The lack of consensus regarding the oversight of genetic tests compelled Illinois Senator Barack Obama to introduce an amendment to the pending FDA Revitalization Act of 2007 that would contract the Institute of Medicine to study and recommend how federal regulation of genetic tests might be improved, according to a statement from Obama’s office.
“Although issues relating to genetic test regulation have been studied extensively over the past decade, no high-level consensus has been reached on an actual regulatory framework for genetic tests,” a spokesperson from Obama’s staff told Pharmacogenomics Reporter last week.
Obama’s amendment to the bill would allocate federal dollars to study the safety of genetic tests. Critics claim the amendment is superfluous.
For instance, Johns Hopkins University’s Genetics and Public Policy Center Director Kathy Hudson, recently wrote in the center’s newsletter that earlier studies investigating the genetic testing market have already concluded that additional oversight of the industry is necessary, and that launching another investigation would misappropriate federal investment and foster government inaction [see PGx Reporter 06-06-2007].
During the Drug Information Association’s annual meeting in Atlanta this week, Dora Hughes, legislative aid to Obama on health and education issues, said that the proposal for the IoM study, also outlined in Obama’s “Genomics and Personalized Medicine Act,” has been “accepted as an amendment to FDA’s reauthorization act, which has passed the Senate and is going to the House right now.” The reauthorization bill will likely be voted on in July or early August, she said.
Whether attaching the amendment to the FDA reauthorization bill would increase the proposal’s chances of passage was unclear. Obama’s staff did not respond to requests for comment on that particular matter.
According to Hughes, the confusion between FDA oversight and the Centers for Medicare and Medicaid’s existing CLIA regulations was a major point of contention in the comments she received on Obama’s “Genomics and Personalized Medicine Act of 2007” (see related story, this issue).
For the more than 1,000 genetic tests developed and marketed by independent laboratories as homebrew tests, very few have been cleared by the FDA, a spokesperson from Obama’s staff noted.
The Obama amendment “provides for a study conducted by the [IoM] to make recommendations on how to improve Federal oversight and regulation of genetic tests — whether through FDA regulation or enforcing CLIA — to ensure the safety and quality of genetic tests and to increase information about such tests for patients and providers,” the spokesperson stated.
With regard to the regulations of certain algorithm-based tests, called in vitro diagnostic multivariate index assays, the confusion regarding CMS/FDA oversight is particularly palpable.
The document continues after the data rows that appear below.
(* ===== verification/LogIterators.v ===== *)
(** * Iterating over logs and watching them

    The iterator that a filter of a binding returns and the loop behind a watch.  What
    their select statements receive is a list: an iterator without any more of it waits,
    and so does a watch. *)

From S2P Require Import Prelude Db Transfer Config World Logic Once GoLib GoFloat EvmClient Bindings BoundContracts.

(** The event of an iterator: nil, one that a log could not be unpacked into, or an
    unpacked one. *)
Inductive iterator_event (A : Type) :=
  | NoEvent
  | Unfilled
  | Unpacked (event : A).
Arguments NoEvent {A}.
Arguments Unfilled {A}.
Arguments Unpacked {A} event.

Record LogIterator (W : Type) (T : Geth) (A : Type) := mkLogIterator {
  it_Event : iterator_event A;
  it_contract : BoundContract W T;
  it_event : string;
  it_received : list received;
  it_unsubscribed : bool;
  it_done : bool;
  it_fail : option error;
}.
Arguments mkLogIterator {W T A}.
Arguments it_Event {W T A} l.
Arguments it_contract {W T A} l.
Arguments it_event {W T A} l.
Arguments it_received {W T A} l.
Arguments it_unsubscribed {W T A} l.
Arguments it_done {W T A} l.
Arguments it_fail {W T A} l.

#[export] Instance eta_LogIterator W T A : Eta (LogIterator W T A) := fun it =>
  mkLogIterator (it_Event it) (it_contract it) (it_event it) (it_received it) (it_unsubscribed it) (it_done it) (it_fail it).

Section LogIterators.
Context {W : Type} {T : Geth} {A : Type} `{EventType A}.
Local Notation Iterator := (LogIterator W T A).

(** A log is received: the event is new, and filled if the log can be unpacked. *)
Definition it_take (it : Iterator) (log : EthLog) (rest : list received) : res bool * Iterator :=
  let it := it <| it_received := rest |> in
  match unpack (it_contract it) (it_event it) log with
  | Ok event => (Ok true, it <| it_Event := Unpacked event |>)
  | Fail err => (Ok false, it <| it_Event := Unfilled |> <| it_fail := Some err |>)
  | Panic => (Panic, it <| it_Event := Unfilled |>)
  end.

(** The subscription has ended: whatever is available is delivered. *)
Definition it_deliver (it : Iterator) : res bool * Iterator :=
  match it_received it with
  | RLog log :: rest => it_take it log rest
  | _ => (Ok false, it)
  end.

(** [Next]; no result where it waits. *)
Definition it_Next (it : Iterator) : option (res bool * Iterator) :=
  match it_fail it with
  | Some _ => Some (Ok false, it)
  | None =>
      if it_done it then Some (it_deliver it) else
      match it_received it with
      | [] => None
      | RLog log :: rest => Some (it_take it log rest)
      | REnd err :: rest =>
          let it := it <| it_received := rest |> <| it_done := true |> <| it_fail := err |> in
          match err with
          | Some _ => Some (Ok false, it)
          | None => Some (it_deliver it)
          end
      end
  end.

Definition it_Error (it : Iterator) : option error := it_fail it.

Definition it_Close (it : Iterator) : option error * Iterator := (None, it <| it_unsubscribed := true |>).

(** [FilterX]: an iterator over the logs the rules select. *)
Definition filterLogs (c : ContractFilterer W T) (opts : FilterOpts T) (k : string) (rules : list (list value))
    : W -> res Iterator * W := fun w =>
  match bound_FilterLogs (filterer_contract c) opts k rules w with
  | (Ok logs, w') => (Ok (mkLogIterator NoEvent (filterer_contract c) k logs false false None), w')
  | (Fail err, w') => (Fail err, w')
  | (Panic, w') => (Panic, w')
  end.

(** ** Watching *)

(** What the loop of a watch receives: a log, the sink taking the event, the end of the
    subscription and quit. *)
Inductive watched :=
  | WLog (log : EthLog)
  | WSink
  | WEnd (err : option error)
  | WQuit.

Inductive watch_state :=
  | Watching
  | Ended (err : option error)
  | Panicked.

(** With [pending] the event the loop offers the sink.  An input that the select is not
    waiting for is not received. *)
Fixpoint watch_loop (c : BoundContract W T) (k : string) (pending : option A) (inputs : list watched) : list A * watch_state :=
  match inputs with
  | [] => ([], Watching)
  | i :: inputs' =>
      match i, pending with
      | WLog log, None =>
          match unpack c k log with
          | Ok event => watch_loop c k (Some event) inputs'
          | Fail err => ([], Ended (Some err))
          | Panic => ([], Panicked)
          end
      | WSink, Some event => let '(sent, st) := watch_loop c k None inputs' in (event :: sent, st)
      | WEnd err, _ => ([], Ended err)
      | WQuit, _ => ([], Ended None)
      | WLog _, Some _ | WSink, None => ([], Watching)
      end
  end.

(** [WatchX]: a subscription, which sends the events of the logs to the sink. *)
Definition watchLogs (c : ContractFilterer W T) (opts : WatchOpts T) (k : string) (rules : list (list value))
    : W -> res (list watched -> list A * watch_state) * W := fun w =>
  match bound_WatchLogs (filterer_contract c) opts k rules w with
  | (Ok _, w') => (Ok (watch_loop (filterer_contract c) k None), w')
  | (Fail err, w') => (Fail err, w')
  | (Panic, w') => (Panic, w')
  end.

(** ** What they deliver *)

(** Calling [Next] until it says that there is no more. *)
Fixpoint it_all (fuel : nat) (it : Iterator) : list A * Iterator :=
  match fuel with
  | O => ([], it)
  | S fuel =>
      match it_Next it with
      | Some (Ok true, it') =>
          let '(events, last) := it_all fuel it' in
          (match it_Event it' with Unpacked e => [e] | _ => [] end ++ events, last)
      | Some (_, it') => ([], it')
      | None => ([], it)
      end
  end.

Definition unpacks (c : BoundContract W T) (k : string) (log : EthLog) (e : A) : Prop := unpack c k log = Ok e.

Lemma it_all_delivers c k logs events e0 u (fuel : nat) :
  Forall2 (unpacks c k) logs events -> (length logs < fuel)%nat ->
  exists e, it_all fuel (mkLogIterator e0 c k (RLog <$> logs) u true None) =
    (events, mkLogIterator e c k [] u true None).
Proof.
  intros HF. revert e0 fuel. induction HF as [|log ev logs events Hu HF IH]; intros e0 [|fuel] Hf; cbn in Hf; try lia.
  - by exists e0.
  - cbn. unfold it_take. cbn. unfold unpacks in Hu. rewrite Hu. cbn.
    destruct (IH (Unpacked ev) fuel) as [e ->]; [lia|]. by exists e.
Qed.

(** An iterator delivers every log it is sent, in order, also those that are still there
    when the subscription has ended; but when it has ended with an error, these are
    left, and the error is reported. *)
Lemma iterator_delivers c k logs1 logs2 events1 events2 err u e0 (fuel : nat) :
  Forall2 (unpacks c k) logs1 events1 -> Forall2 (unpacks c k) logs2 events2 ->
  (length logs1 + length logs2 + 1 < fuel)%nat ->
  exists last, it_all fuel (mkLogIterator e0 c k ((RLog <$> logs1) ++ REnd err :: (RLog <$> logs2)) u false None) =
    (events1 ++ (if err is Some _ then [] else events2), last) /\ it_Error last = err /\ it_done last = true.
Proof.
  intros HF HF2. revert e0 fuel. induction HF as [|log ev logs events Hu HF IH]; intros e0 fuel Hf; cbn in Hf.
  - destruct fuel as [|fuel]; [lia|]. destruct err as [err|]; [by eexists|].
    cbn. destruct HF2 as [|log ev logs2 events2 Hu HF2]; [by eexists|].
    unfold it_deliver, it_take. cbn. unfold unpacks in Hu. rewrite Hu. cbn.
    destruct (it_all_delivers c k logs2 events2 (Unpacked ev) u fuel HF2) as [e ->]; [cbn in Hf; lia|]. by eexists.
  - destruct fuel as [|fuel]; [lia|]. cbn. unfold it_take. cbn. unfold unpacks in Hu. rewrite Hu. cbn.
    destruct (IH (Unpacked ev) fuel) as (last & -> & He & Hd); [lia|]. by eexists.
Qed.

(** A watch sends the sink every event it takes, in order, until it is told to quit. *)
Lemma watch_sends c k logs events :
  Forall2 (unpacks c k) logs events ->
  watch_loop c k None (concat ((fun log => [WLog log; WSink]) <$> logs) ++ [WQuit]) = (events, Ended None).
Proof.
  induction 1 as [|log ev logs events Hu _ IH]; [done|]. cbn. unfold unpacks in Hu. rewrite Hu. cbn in IH. by rewrite IH.
Qed.

(** ** Safety *)

Lemma filter_safe abi c opts k tys rules : Bound abi (filterer_contract c) -> Rules abi k = Some tys ->
  Forall2 (fun ty rule => Forall (typed ty) rule) tys rules -> forall w, fst (filterLogs c opts k rules w) <> Panic.
Proof.
  intros Hb Hk Hr w. unfold filterLogs. pose proof (filter_documented opts k tys rules w Hk Hr) as Hf.
  by destruct (bound_FilterLogs _ _ _ _ _) as [[] ?].
Qed.

Lemma watch_safe abi c opts k tys rules : Bound abi (filterer_contract c) -> Rules abi k = Some tys ->
  Forall2 (fun ty rule => Forall (typed ty) rule) tys rules -> forall w, fst (watchLogs c opts k rules w) <> Panic.
Proof.
  intros Hb Hk Hr w. unfold watchLogs. pose proof (watch_documented opts k tys rules w Hk Hr) as Hf.
  by destruct (bound_WatchLogs _ _ _ _ _) as [[] ?].
Qed.

(** [Next] does not panic on a contract bound to an ABI with the event. *)
Lemma it_Next_safe abi it : Bound abi (it_contract it) -> Events abi (it_event it) = Some (event_fields A) ->
  match it_Next it with Some (r, _) => r <> Panic | None => True end.
Proof.
  intros Hb Hk. unfold it_Next, it_deliver, it_take.
  assert (Hu : forall log, unpack (A:=A) (it_contract it) (it_event it) log <> Panic) by (intros; by eapply unpack_safe).
  destruct (it_fail it), (it_done it), (it_received it) as [|[log|[err|]] [|[log'|err'] rest]]; cbn; try done;
    match goal with |- context [unpack _ _ ?log] => specialize (Hu log); by destruct (unpack _ _ log) end.
Qed.

End LogIterators.

(** ** The bindings of a contract *)

(** The bindings of a contract one by one: the method is in the ABI under its name, its
    arguments are of the types of its inputs and the result is read as what it is. *)
Ltac args_tac := repeat constructor; match goal with |- typed _ (to_value ?a) => exact (to_typed a) end.
Ltac outs_tac :=
  let Ho := fresh "Ho" in intros outs Ho; cbn [m_outputs] in Ho;
  repeat match type of Ho with Forall2 _ (_ :: _) _ => apply Forall2_cons_inv_l in Ho as (? & ? & ? & Ho & ->) end;
  match goal with |- is_Some (?conv _) => unfold conv end; read_fields.
Ltac rules_tac := repeat first [apply List.Forall2_nil | apply List.Forall2_cons;
  [match goal with |- Forall _ (rule ?l) => exact (rule_typed l) end|]].
Ltac open_binding :=
  match goal with
  | |- fst (?f _) <> Panic => let h := get_head f in unfold h
  | |- ?f <> Panic => let h := get_head f in unfold h; unfold parse
  end.
Ltac bindings_tac abi :=
  repeat (apply Forall_cons; split); [..|apply Forall_nil; exact I];
  cbv [is_safe safe binding_safe the_binding safe_fun safe_op safe_res]; intros; open_binding;
  first [ eapply (callOut_safe abi); [eassumption | vm_compute; reflexivity | args_tac | vm_compute; reflexivity]
        | eapply (callOuts_safe _ abi); [eassumption | vm_compute; reflexivity | args_tac | outs_tac]
        | eapply (callNone_safe abi); [eassumption | vm_compute; reflexivity | args_tac]
        | eapply (transact_safe abi); [eassumption | vm_compute; reflexivity | args_tac]
        | eapply (unpack_safe abi); [eassumption | vm_compute; reflexivity]
        | eapply (filter_safe abi); [eassumption | vm_compute; reflexivity | rules_tac]
        | eapply (watch_safe abi); [eassumption | vm_compute; reflexivity | rules_tac] ].
(* ===== verification/RouterBinding.v ===== *)
(** * The ICS26 router ([src/shared/contracts/ics26_router/ics26_router.go])

    The ABI the binding was generated from, the structs of its arguments and events, and
    the bindings of its methods, its transactions and its events, alone and in sessions. *)

From S2P Require Import Prelude Db Transfer Config World Logic Once GoLib GoFloat EvmClient Bindings.
From S2P Require Import BoundContracts LogIterators.

(** ** The ABI *)

Definition abi_Payload : abi_type := Ttuple [("sourcePort", Tstring); ("destPort", Tstring); ("version", Tstring);
    ("encoding", Tstring); ("value", Tbytes)].

Definition abi_Packet : abi_type := Ttuple [("sequence", Tuint 64); ("sourceClient", Tstring);
    ("destClient", Tstring); ("timeoutTimestamp", Tuint 64); ("payloads", Tslice abi_Payload)].

Definition abi_Height : abi_type := Ttuple [("revisionNumber", Tuint 32); ("revisionHeight", Tuint 32)].

Definition abi_MsgAckPacket : abi_type := Ttuple [("packet", abi_Packet); ("acknowledgement", Tbytes);
    ("proofAcked", Tbytes); ("proofHeight", abi_Height)].

Definition abi_CounterpartyInfo : abi_type := Ttuple [("clientId", Tstring); ("merklePrefix", Tslice Tbytes)].

Definition abi_MsgRecvPacket : abi_type := Ttuple [("packet", abi_Packet); ("proofCommitment", Tbytes);
    ("proofHeight", abi_Height)].
Definition WatchUpgraded (opts : WatchOpts T) (implementation : list Address)
    : W -> res (list watched -> list ContractUpgraded * watch_state) * W :=
  watchLogs contract opts "Upgraded" [rule implementation].

End Filters.

(** Sessions: the bindings with the options of the session. *)
Definition Session_DEFAULTADMINROLE (s : ContractSession W T) :=
  DEFAULTADMINROLE (Contract_Caller (session_Contract s)) (session_CallOpts s).
Definition Session_DELEGATESENDERROLE (s : ContractSession W T) :=
  DELEGATESENDERROLE (Contract_Caller (session_Contract s)) (session_CallOpts s).
Definition Session_ERC20CUSTOMIZERROLE (s : ContractSession W T) :=
  ERC20CUSTOMIZERROLE (Contract_Caller (session_Contract s)) (session_CallOpts s).
Definition Session_PAUSERROLE (s : ContractSession W T) :=
  PAUSERROLE (Contract_Caller (session_Contract s)) (session_CallOpts s).
Definition Session_TOKENOPERATORROLE (s : ContractSession W T) :=
  TOKENOPERATORROLE (Contract_Caller (session_Contract s)) (session_CallOpts s).
Definition Session_UNPAUSERROLE (s : ContractSession W T) :=
  UNPAUSERROLE (Contract_Caller (session_Contract s)) (session_CallOpts s).
Definition Session_UPGRADEINTERFACEVERSION (s : ContractSession W T) :=
  UPGRADEINTERFACEVERSION (Contract_Caller (session_Contract s)) (session_CallOpts s).
Definition Session_GetEscrow (s : ContractSession W T) (clientId : string) :=
  GetEscrow (Contract_Caller (session_Contract s)) (session_CallOpts s) clientId.
Definition Session_GetEscrowBeacon (s : ContractSession W T) :=
  GetEscrowBeacon (Contract_Caller (session_Contract s)) (session_CallOpts s).
Definition Session_GetIBCERC20Beacon (s : ContractSession W T) :=
  GetIBCERC20Beacon (Contract_Caller (session_Contract s)) (session_CallOpts s).
Definition Session_GetPermit2 (s : ContractSession W T) :=
  GetPermit2 (Contract_Caller (session_Contract s)) (session_CallOpts s).
Definition Session_GetRoleAdmin (s : ContractSession W T) (role : bytesN 32) :=
  GetRoleAdmin (Contract_Caller (session_Contract s)) (session_CallOpts s) role.
Definition Session_HasRole (s : ContractSession W T) (role : bytesN 32) (account : Address) :=
  HasRole (Contract_Caller (session_Contract s)) (session_CallOpts s) role account.
Definition Session_IbcERC20Contract (s : ContractSession W T) (denom : string) :=
  IbcERC20Contract (Contract_Caller (session_Contract s)) (session_CallOpts s) denom.
Definition Session_IbcERC20Denom (s : ContractSession W T) (token : Address) :=
  IbcERC20Denom (Contract_Caller (session_Contract s)) (session_CallOpts s) token.
Definition Session_Ics26 (s : ContractSession W T) :=
  Ics26 (Contract_Caller (session_Contract s)) (session_CallOpts s).
Definition Session_IsTokenOperator (s : ContractSession W T) (account : Address) :=
  IsTokenOperator (Contract_Caller (session_Contract s)) (session_CallOpts s) account.
Definition Session_Paused (s : ContractSession W T) :=
  Paused (Contract_Caller (session_Contract s)) (session_CallOpts s).
Definition Session_ProxiableUUID (s : ContractSession W T) :=
  ProxiableUUID (Contract_Caller (session_Contract s)) (session_CallOpts s).
Definition Session_SupportsInterface (s : ContractSession W T) (interfaceId : bytesN 4) :=
  SupportsInterface (Contract_Caller (session_Contract s)) (session_CallOpts s) interfaceId.
Definition Session_GrantDelegateSenderRole (s : ContractSession W T) (account : Address) :=
  GrantDelegateSenderRole (Contract_Transactor (session_Contract s)) (session_TransactOpts s) account.
Definition Session_GrantERC20CustomizerRole (s : ContractSession W T) (account : Address) :=
  GrantERC20CustomizerRole (Contract_Transactor (session_Contract s)) (session_TransactOpts s) account.
Definition Session_GrantPauserRole (s : ContractSession W T) (account : Address) :=
  GrantPauserRole (Contract_Transactor (session_Contract s)) (session_TransactOpts s) account.
Definition Session_GrantRole (s : ContractSession W T) (role : bytesN 32) (account : Address) :=
  GrantRole (Contract_Transactor (session_Contract s)) (session_TransactOpts s) role account.
Definition Session_GrantTokenOperatorRole (s : ContractSession W T) (account : Address) :=
  GrantTokenOperatorRole (Contract_Transactor (session_Contract s)) (session_TransactOpts s) account.
Definition Session_GrantUnpauserRole (s : ContractSession W T) (account : Address) :=
  GrantUnpauserRole (Contract_Transactor (session_Contract s)) (session_TransactOpts s) account.
Definition Session_Initialize (s : ContractSession W T) (ics26Router : Address) (escrowLogic : Address) (ibcERC20Logic : Address) (permit2 : Address) :=
  Initialize (Contract_Transactor (session_Contract s)) (session_TransactOpts s) ics26Router escrowLogic ibcERC20Logic permit2.
Definition Session_Multicall (s : ContractSession W T) (data : list Bytes) :=
  Multicall (Contract_Transactor (session_Contract s)) (session_TransactOpts s) data.
Definition Session_OnAcknowledgementPacket (s : ContractSession W T) (msg_ : IIBCAppCallbacksOnAcknowledgementPacketCallback) :=
  OnAcknowledgementPacket (Contract_Transactor (session_Contract s)) (session_TransactOpts s) msg_.
Definition Session_OnRecvPacket (s : ContractSession W T) (msg_ : IIBCAppCallbacksOnRecvPacketCallback) :=
  OnRecvPacket (Contract_Transactor (session_Contract s)) (session_TransactOpts s) msg_.
Definition Session_OnTimeoutPacket (s : ContractSession W T) (msg_ : IIBCAppCallbacksOnTimeoutPacketCallback) :=
  OnTimeoutPacket (Contract_Transactor (session_Contract s)) (session_TransactOpts s) msg_.
Definition Session_Pause (s : ContractSession W T) :=
  Pause (Contract_Transactor (session_Contract s)) (session_TransactOpts s).
Definition Session_RenounceRole (s : ContractSession W T) (role : bytesN 32) (callerConfirmation : Address) :=
  RenounceRole (Contract_Transactor (session_Contract s)) (session_TransactOpts s) role callerConfirmation.
Definition Session_RevokeDelegateSenderRole (s : ContractSession W T) (account : Address) :=
  RevokeDelegateSenderRole (Contract_Transactor (session_Contract s)) (session_TransactOpts s) account.
Definition Session_RevokeERC20CustomizerRole (s : ContractSession W T) (account : Address) :=
  RevokeERC20CustomizerRole (Contract_Transactor (session_Contract s)) (session_TransactOpts s) account.
Definition Session_RevokePauserRole (s : ContractSession W T) (account : Address) :=
  RevokePauserRole (Contract_Transactor (session_Contract s)) (session_TransactOpts s) account.
Definition Session_RevokeRole (s : ContractSession W T) (role : bytesN 32) (account : Address) :=
  RevokeRole (Contract_Transactor (session_Contract s)) (session_TransactOpts s) role account.
Definition Session_RevokeTokenOperatorRole (s : ContractSession W T) (account : Address) :=
  RevokeTokenOperatorRole (Contract_Transactor (session_Contract s)) (session_TransactOpts s) account.
Definition Session_RevokeUnpauserRole (s : ContractSession W T) (account : Address) :=
  RevokeUnpauserRole (Contract_Transactor (session_Contract s)) (session_TransactOpts s) account.
Definition Session_SendTransfer (s : ContractSession W T) (msg_ : IICS20TransferMsgsSendTransferMsg) :=
  SendTransfer (Contract_Transactor (session_Contract s)) (session_TransactOpts s) msg_.
Definition Session_SendTransferWithPermit2 (s : ContractSession W T) (msg_ : IICS20TransferMsgsSendTransferMsg) (permit : ISignatureTransferPermitTransferFrom) (signature : Bytes) :=
  SendTransferWithPermit2 (Contract_Transactor (session_Contract s)) (session_TransactOpts s) msg_ permit signature.
Definition Session_SendTransferWithSender (s : ContractSession W T) (msg_ : IICS20TransferMsgsSendTransferMsg) (sender : Address) :=
  SendTransferWithSender (Contract_Transactor (session_Contract s)) (session_TransactOpts s) msg_ sender.
Definition Session_SetCustomERC20 (s : ContractSession W T) (denom : string) (token : Address) :=
  SetCustomERC20 (Contract_Transactor (session_Contract s)) (session_TransactOpts s) denom token.
Definition Session_Unpause (s : ContractSession W T) :=
  Unpause (Contract_Transactor (session_Contract s)) (session_TransactOpts s).
Definition Session_UpgradeEscrowTo (s : ContractSession W T) (newEscrowLogic : Address) :=
  UpgradeEscrowTo (Contract_Transactor (session_Contract s)) (session_TransactOpts s) newEscrowLogic.
Definition Session_UpgradeIBCERC20To (s : ContractSession W T) (newIBCERC20Logic : Address) :=
  UpgradeIBCERC20To (Contract_Transactor (session_Contract s)) (session_TransactOpts s) newIBCERC20Logic.
Definition Session_UpgradeToAndCall (s : ContractSession W T) (newImplementation : Address) (data : Bytes) :=
  UpgradeToAndCall (Contract_Transactor (session_Contract s)) (session_TransactOpts s) newImplementation data.
(** All of them. *)
Definition bindings (c : Contract W T) : list binding := [
  Binding _ _ (Allowance (Contract_Caller c)); Binding _ _ (BalanceOf (Contract_Caller c));
  Binding _ _ (Decimals (Contract_Caller c)); Binding _ _ (GetIFTBridge (Contract_Caller c));
  Binding _ _ (GetPendingTransfer (Contract_Caller c)); Binding _ _ (Ics27 (Contract_Caller c));
  Binding _ _ (Name (Contract_Caller c)); Binding _ _ (SupportsInterface (Contract_Caller c));
  Binding _ _ (Symbol (Contract_Caller c)); Binding _ _ (TotalSupply (Contract_Caller c));
  Binding _ _ (Approve (Contract_Transactor c)); Binding _ _ (IftMint (Contract_Transactor c));
  Binding _ _ (IftTransfer (Contract_Transactor c)); Binding _ _ (IftTransfer0 (Contract_Transactor c));
  Binding _ _ (OnAckPacket (Contract_Transactor c)); Binding _ _ (OnTimeoutPacket (Contract_Transactor c));
  Binding _ _ (RegisterIFTBridge (Contract_Transactor c)); Binding _ _ (RemoveIFTBridge (Contract_Transactor c));
  Binding _ _ (Transfer (Contract_Transactor c)); Binding _ _ (TransferFrom (Contract_Transactor c));
  Binding _ _ (ParseApproval (Contract_Filterer c)); Binding _ _ (ParseIFTBridgeRegistered (Contract_Filterer c));
  Binding _ _ (ParseIFTBridgeRemoved (Contract_Filterer c));
  Binding _ _ (ParseIFTMintReceived (Contract_Filterer c));
  Binding _ _ (ParseIFTTransferCompleted (Contract_Filterer c));
  Binding _ _ (ParseIFTTransferInitiated (Contract_Filterer c));
  Binding _ _ (ParseIFTTransferRefunded (Contract_Filterer c));
  Binding _ _ (ParseInitialized (Contract_Filterer c)); Binding _ _ (ParseTransfer (Contract_Filterer c));
  Binding _ _ (FilterApproval (Contract_Filterer c)); Binding _ _ (WatchApproval (Contract_Filterer c));
  Binding _ _ (FilterIFTBridgeRegistered (Contract_Filterer c));
  Binding _ _ (WatchIFTBridgeRegistered (Contract_Filterer c));
  Binding _ _ (FilterIFTBridgeRemoved (Contract_Filterer c));
  Binding _ _ (WatchIFTBridgeRemoved (Contract_Filterer c));
  Binding _ _ (FilterIFTMintReceived (Contract_Filterer c));
  Binding _ _ (WatchIFTMintReceived (Contract_Filterer c));
  Binding _ _ (FilterIFTTransferCompleted (Contract_Filterer c));
  Binding _ _ (WatchIFTTransferCompleted (Contract_Filterer c));
  Binding _ _ (FilterIFTTransferInitiated (Contract_Filterer c));
  Binding _ _ (WatchIFTTransferInitiated (Contract_Filterer c));
  Binding _ _ (FilterIFTTransferRefunded (Contract_Filterer c));
  Binding _ _ (WatchIFTTransferRefunded (Contract_Filterer c));
  Binding _ _ (FilterInitialized (Contract_Filterer c)); Binding _ _ (WatchInitialized (Contract_Filterer c));
  Binding _ _ (FilterTransfer (Contract_Filterer c)); Binding _ _ (WatchTransfer (Contract_Filterer c))].

Lemma ift_bindings_safe (lib : BindLib W T Backend) address backend c :
  Documented lib -> NewContract lib address backend = inr c -> Forall is_safe (bindings c).
Proof.
  unfold NewContract, bindContract. intros Hl Hc. destruct (GetAbi lib ContractMetaData) as [err|parsed] eqn:Hp; [done|].
  injection Hc as <-. destruct (abi_documented _ _ Hp) as [-> Hb].
  specialize (Hb address backend). set (bc := NewBoundContract _ _ _ _ _ _) in *. clearbody bc. bindings_tac ContractMetaData.
Qed.

End Bindings.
At FDA’s public meeting in February for IVDMIAs, laboratory test developers expressed confusion about how FDA oversight would dovetail with CLIA regs, and criticized that FDA regulation would stifle innovation [see PGx Reporter 02-14-2007].
“The recent draft guidance issued by the FDA on In Vitro Diagnostic Multivariate Index Assays underscores the complexity and difficulty of creating such a framework.”
The FDA’s recent draft guidance on IVDMIAs “underscores the complexity and difficulty of creating such a framework,” Obama’s spokesperson said.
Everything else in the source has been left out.